Given data ▸
Lemma findOne_updateOne (o : ObjectId) (set : Event.t -> Event.t)
    (c : list Event.t) :
  (forall e, Event._id (set e) = Event._id e) ->
  findOne (byId o) (updateOne (byId o) set c)
  = option_map set (findOne (byId o) c).
Proof.
  intros Hid. unfold findOne. induction c as [|x c IH]; simpl; [reflexivity|].
  destruct (byId o x) eqn:E; simpl.
  - unfold byId in *. now rewrite Hid, E.
  - now rewrite E.
Qed.

Lemma updateOne_twice (o : ObjectId) (s1 s2 : Event.t -> Event.t)
    (c : list Event.t) :
  (forall e, Event._id (s1 e) = Event._id e) ->
  updateOne (byId o) s2 (updateOne (byId o) s1 c)
  = updateOne (byId o) (fun e => s2 (s1 e)) c.
Proof.
  intros Hid. induction c as [|x c IH]; simpl; [reflexivity|].
  destruct (byId o x) eqn:E; simpl.
  - unfold byId in *. now rewrite Hid, E.
  - now rewrite E, IH.
Qed.

Lemma updateOne_ext {A : Type} (q : A -> bool) (s s' : A -> A) (c : list A) :
  (forall d, s d = s' d) -> updateOne q s c = updateOne q s' c.
Proof.
  intros H. induction c as [|x c IH]; simpl; [reflexivity|].
  destruct (q x); [now rewrite H | now rewrite IH].
Qed.

(** X10: for a well-formed [id], [GET /events/:id] answers 404 "Event not
    found." exactly when no stored event has the identifier the string
    denotes; otherwise it answers a stored event with that identifier
    (the first one), and nothing else. *)
Theorem X10_get_event_finds_the_identifier (db : DB) (id : string) :
  isValid id = true ->
  (get_events_id db id = fail 404 "Event not found."
   <-> forall e, In e (eventsCollection db) ->
                 Event._id e <> ObjectId_new id)
  /\ (forall e, get_events_id db id = json (EventDetails e) ->
                In e (eventsCollection db) /\ Event._id e = ObjectId_new id)
  /\ ((exists e, In e (eventsCollection db)
                 /\ Event._id e = ObjectId_new id) ->
      exists e, get_events_id db id = json (EventDetails e)).
Proof.
  intros Hid. unfold get_events_id. rewrite Hid. cbn [negb].
  destruct (findOne _ _) as [x|] eqn:E.
  - destruct (findOne_byId _ _ _ E) as [Hx Hxid].
    split; [|split].
    + split; [discriminate|]. intros H. exfalso. now apply (H x).
    + intros e [= <-]. now split.
    + intros _. now exists x.
  - pose proof (proj1 (findOne_byId_None _ _) E) as Hnone.
    split; [|split].
    + split; [intros _; exact Hnone | reflexivity].
    + discriminate.
    + intros (e & He & Heid). exfalso. now apply (Hnone e).
Qed.
(** Lines 50-63 of [main], in order: the first conversion that throws ends
    the program. *)
Definition read_settings (j : json) : Failure + Settings :=
  and_then (get_double j "x_min") (fun x_min =>
  and_then (get_double j "x_max") (fun x_max =>
  and_then (get_double j "y_min") (fun y_min =>
  and_then (get_double j "y_max") (fun y_max =>
  and_then (get_double j "nx") (fun nx =>
  and_then (get_double j "ny") (fun ny =>
  and_then (get_double j "data_nx") (fun data_nx =>
  and_then (get_double j "data_ny") (fun data_ny =>
  and_then (get_double j "t_min") (fun t_min =>
  and_then (get_double j "t_max") (fun t_max =>
  and_then (get_double j "data_delta_t") (fun data_delta_t =>
  and_then (get_int j "steps") (fun steps =>
  and_then (get_string j "file_prefix") (fun file_prefix =>
  and_then (get_string j "direction") (fun direction =>
  inr {| x_min := x_min; x_max := x_max; y_min := y_min; y_max := y_max;
         nx := nx; ny := ny; data_nx := data_nx; data_ny := data_ny;
         t_min := t_min; t_max := t_max; data_delta_t := data_delta_t;
         steps := steps; file_prefix := file_prefix;
         direction := direction |})))))))))))))).

(** The keys [main] reads. *)
Definition recognized_keys : list string :=
  [ "x_min"; "x_max"; "y_min"; "y_max"; "nx"; "ny"; "data_nx"; "data_ny";
    "t_min"; "t_max"; "data_delta_t"; "steps"; "file_prefix"; "direction" ]%string.

(** What the program finds at [fast_computation/sim_params.json]. *)
Inductive config_file : Type :=
| Unopenable              (* the file cannot be opened *)
| Malformed               (* the text is not JSON *)
| NotAnObject             (* JSON, but an array, a number, a text or a boolean *)
| Document (j : json).    (* an object; [null] behaves as the empty object *)

Inductive Direction : Type := Forward | Backward.

(** The time of the flow field after [k] calls of [UpdateTime] from [t]. *)
Definition load_time (t signed_delta : double) (k : nat) : double :=
  Nat.iter k (fun t => Double.add t signed_delta) t.

(** ** What the program prints on standard output

    Each constructor is one output statement of [main]; it carries the
    values the statement interpolates instead of their rendering, and
    wall-clock figures are left out. *)
Inductive Message : Type :=
| msg_number_of_threads
| msg_settings (values : list json_value)
| msg_forward_begins
| msg_backward_begins
| msg_direction_must_be_set
| msg_start_step_flow_maps (t : double)
| msg_calculate_step_flow_map (i steps : Z) (t_from t_to : double)
| msg_blank
| msg_initial_loop_ended (steps : Z)
| msg_fast_calculation (i steps : Z) (t_from t_to : double)
| msg_calculate_ftle (t : double)
| msg_timestep_finished
| msg_fast_calculation_ended
| msg_calculation_times (steps : Z).

(** ** The flow field and the numerical kernels

    The field, flow and FTLE classes of the library ([field.hpp],
    [flow.hpp], [ftle.hpp]) are not among the sources. The state of a flow
    field that [main] reads back is a record; the numerical kernels are the
    members of an interface, so that every result below holds whatever they
    compute. *)

(** Modelled from the spec: the class [DiscreteFlowField] is missing.
    Section 3: a position field carries its origin time and its current
    time; [main] configures the step ([SetDelta]) and the direction
    ([SetDirection]), and reads the initial and the current position, the
    time of the initial position and the current time. *)
Record DiscreteFlowField (Position : Type) : Type := {
  InitialPosition : Position;
  InitialPosition_time : double;  (* [InitialPosition().GetTime()] *)
  CurrentPosition : Position;
  time : double;                  (* [current_time_] *)
  delta : double;                 (* [SetDelta] *)
  flow_direction : Direction      (* [SetDirection] *)
}.
Arguments InitialPosition {Position} _.
Arguments InitialPosition_time {Position} _.
Arguments CurrentPosition {Position} _.
Arguments time {Position} _.
Arguments delta {Position} _.
Arguments flow_direction {Position} _.

(** The numerical kernels of the missing library, left open. *)
Class Kernels : Type := {
  (** [Tensor<Vector<double,2>,2>]: an [nx] by [ny] array of points. *)
  Tensor : Type;
  (** [Position<double,2>]: the points, the domain rectangle and the
      out-of-bounds flags. *)
  Position : Type;
  (** What [FTLE::WriteToFile] stores. *)
  FTLEField : Type;
  (** [Position<double,2>(nx, ny)] *)
  Position_new : double -> double -> Position;
  (** The uniform grid [U] of [nx] by [ny] points over the rectangle. *)
  uniform_grid : forall (nx ny x_min x_max y_min y_max : double), Position;
  (** [Position::GetAll()] *)
  GetAll : Position -> Tensor;
  (** [Position::SetAll(tensor)] *)
  SetAll_tensor : Tensor -> Position -> Position;
  (** [Position::UpdateOutOfBoundTensor()] *)
  UpdateOutOfBoundTensor : Position -> Position;
  (** One output step of Runge-Kutta advection through the velocity
      snapshots, from the given time, in the given direction. *)
  advect : Settings -> Z -> Direction -> double -> Position -> Position;
  (** [Velocity(nx, ny, at_points).InterpolateFrom(Velocity(nx, ny, grid)
      holding values).GetAll()] *)
  InterpolateFrom :
    forall (grid : Position) (values : Tensor) (at_points : Position), Tensor;
  (** [FTLE<double,2>(DiFlFi).Calculate()] *)
  Calculate : DiscreteFlowField Position -> FTLEField
}.

Section Driver.

Context `{K : Kernels}.

Local Abbreviation DiscreteFlowField := (DiscreteFlowField Position).

Definition set_InitialPosition (P : Position) (D : DiscreteFlowField) :=
  {| InitialPosition := P; InitialPosition_time := InitialPosition_time D;
     CurrentPosition := CurrentPosition D; time := time D;
     delta := delta D; flow_direction := flow_direction D |}.

Definition set_CurrentPosition (P : Position) (D : DiscreteFlowField) :=
  {| InitialPosition := InitialPosition D;
     InitialPosition_time := InitialPosition_time D;
     CurrentPosition := P; time := time D;
     delta := delta D; flow_direction := flow_direction D |}.

Definition SetDelta (d : double) (D : DiscreteFlowField) :=
  {| InitialPosition := InitialPosition D;
     InitialPosition_time := InitialPosition_time D;
     CurrentPosition := CurrentPosition D; time := time D;
     delta := d; flow_direction := flow_direction D |}.

Definition SetDirection (d : Direction) (D : DiscreteFlowField) :=
  {| InitialPosition := InitialPosition D;
     InitialPosition_time := InitialPosition_time D;
     CurrentPosition := CurrentPosition D; time := time D;
     delta := delta D; flow_direction := d |}.

(** [DiscreteFlowField<double,2> DiFlFi(nx, ny, data_nx, data_ny)] *)
Definition DiscreteFlowField_new (nx ny : double) : DiscreteFlowField :=
  {| InitialPosition := Position_new nx ny;
     InitialPosition_time := Double.zero;
     CurrentPosition := Position_new nx ny;
     time := Double.zero;
     delta := Double.zero;
     flow_direction := Forward |}.

Definition GetTime (D : DiscreteFlowField) : double := time D.

(** Modelled from the spec: [FlowField::SetInitialTime] is missing.
    Section 4.4, step 1: "Initialize P <- U with P.t <- t_i,
    P.t0 <- t_i"; lines 124 and 148 of [main] print [GetTime()] right after
    the call as the starting time. *)
Definition SetInitialTime (t : double) (D : DiscreteFlowField) :=
  {| InitialPosition := InitialPosition D;
     InitialPosition_time := t;
     CurrentPosition := CurrentPosition D;
     time := t;
     delta := delta D; flow_direction := flow_direction D |}.

(** The step of a flow field with its sign: [delta] forward, [- delta]
    backward. *)
Definition signed_delta (D : DiscreteFlowField) : double :=
  match flow_direction D with
  | Forward => delta D
  | Backward => Double.opp (delta D)
  end.

(** Modelled from the spec: [FlowField::UpdateTime] is missing.
    Section 4.4, step 2d: "Advance P.t <- P.t + Delta t", backward runs
    reversing the sign. *)
Definition UpdateTime (D : DiscreteFlowField) :=
  {| InitialPosition := InitialPosition D;
     InitialPosition_time := InitialPosition_time D;
     CurrentPosition := CurrentPosition D;
     time := Double.add (time D) (signed_delta D);
     delta := delta D; flow_direction := flow_direction D |}.

(** Modelled from the spec: [FlowField::CopyInitialPositionToCurrentPosition]
    is missing. Section 4.6: the current field restarts from the initial
    one. *)
Definition CopyInitialPositionToCurrentPosition (D : DiscreteFlowField) :=
  set_CurrentPosition (InitialPosition D) D.

(** Modelled from the spec: [Position::SetAll(x_min, x_max, y_min, y_max)]
    is missing. Section 4.6: "P <- U", a bulk reset to the uniform grid;
    nothing of the previous contents survives. *)
Definition SetAll_range (S : Settings) (P : Position) : Position :=
  uniform_grid (nx S) (ny S) (x_min S) (x_max S) (y_min S) (y_max S).
(** X9. With a non-empty original region the additional buffer is never
    used: on a reachable object with [mOriginalBufferSize > 0], every call
    that returns leaves the additional buffer and the used size [0] as they
    were, so the tail position stays [mOriginalBufferSize], and every write at
    or after [mOriginalBufferSize] returns [false]. *)
Theorem nonempty_original_blocks_additional c b data size pos o :
  constants_ok c -> reachable c b -> 0 < mOriginalBufferSize b ->
  pos + size <= INT_MAX ->
  writeUintAndAdvancePosition c b data size pos = Some o ->
  mAdditionalBuffer (buffer_after o) = mAdditionalBuffer b /\
  mUsedAdditionalBufferSize (buffer_after o) = 0 /\
  getTailPosition (buffer_after o) = mOriginalBufferSize b /\
  (mOriginalBufferSize b <= pos -> returned o = false).
Proof.
  intros c_ok Hb Horig Hmax Hcall.
  pose proof (reachable_well_formed c c_ok b Hb) as Hwf.
  pose proof Hwf as (_ & ((Hused0 & _) & _) & Happ).
  assert (mUsedAdditionalBufferSize b = 0) as Hzero by (destruct Happ; lia).
  pose proof (reachable_tail c c_ok b Hb) as Htail.
  destruct (returned o) eqn:Hret.
  - destruct (write_true_inv c c_ok b data size pos o Hwf Hmax Hcall Hret)
      as (b1 & bytes & Hsize & Hcheck & _ & Hstore).
    destruct (checkAndPrepareWriting_true_cases c c_ok b pos size b1 Hwf Hsize Hmax Hcheck)
      as [(_ & ? & _) | [(_ & ? & _ & ?) | (-> & Hlt & _)]]; try lia.
    destruct Hstore as [(? & _) | (_ & _ & Hafter)]; [lia|].
    rewrite Hafter. unfold getTailPosition in *. simpl.
    repeat split; try assumption; try lia.
  - rewrite (write_false_inv c b data size pos o Hcall Hret).
    repeat split; try assumption; try lia.
Qed.

Lemma nonempty_original_blocks_additional_witness :
  mAdditionalBuffer (buffer_after (mkOutcome false with_original 10 []))
  = mAdditionalBuffer with_original /\
  mUsedAdditionalBufferSize (buffer_after (mkOutcome false with_original 10 [])) = 0 /\
  getTailPosition (buffer_after (mkOutcome false with_original 10 []))
  = mOriginalBufferSize with_original /\
  (mOriginalBufferSize with_original <= 10 ->
   returned (mkOutcome false with_original 10 []) = false).
Proof.
  apply (nonempty_original_blocks_additional small with_original 16909060 4 10
           (mkOutcome false with_original 10 [])).
  - exact small_ok.
  - exact with_original_reachable.
  - vm_compute. reflexivity.
  - vm_compute. discriminate.
  - reflexivity.
Defined.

Your task ▸ Each line in the entries above, starting at the line with "forall (grid : Position)" and ending at the line with "delta := d;", is to be printed exactly, and only those lines.

Exercise solution ▸
    forall (grid : Position) (values : Tensor) (at_points : Position), Tensor;
  (** [FTLE<double,2>(DiFlFi).Calculate()] *)
  Calculate : DiscreteFlowField Position -> FTLEField
}.

Section Driver.

Context `{K : Kernels}.

Local Abbreviation DiscreteFlowField := (DiscreteFlowField Position).

Definition set_InitialPosition (P : Position) (D : DiscreteFlowField) :=
  {| InitialPosition := P; InitialPosition_time := InitialPosition_time D;
     CurrentPosition := CurrentPosition D; time := time D;
     delta := delta D; flow_direction := flow_direction D |}.

Definition set_CurrentPosition (P : Position) (D : DiscreteFlowField) :=
  {| InitialPosition := InitialPosition D;
     InitialPosition_time := InitialPosition_time D;
     CurrentPosition := P; time := time D;
     delta := delta D; flow_direction := flow_direction D |}.

Definition SetDelta (d : double) (D : DiscreteFlowField) :=
  {| InitialPosition := InitialPosition D;
     InitialPosition_time := InitialPosition_time D;
     CurrentPosition := CurrentPosition D; time := time D;
     delta := d; flow_direction := flow_direction D |}.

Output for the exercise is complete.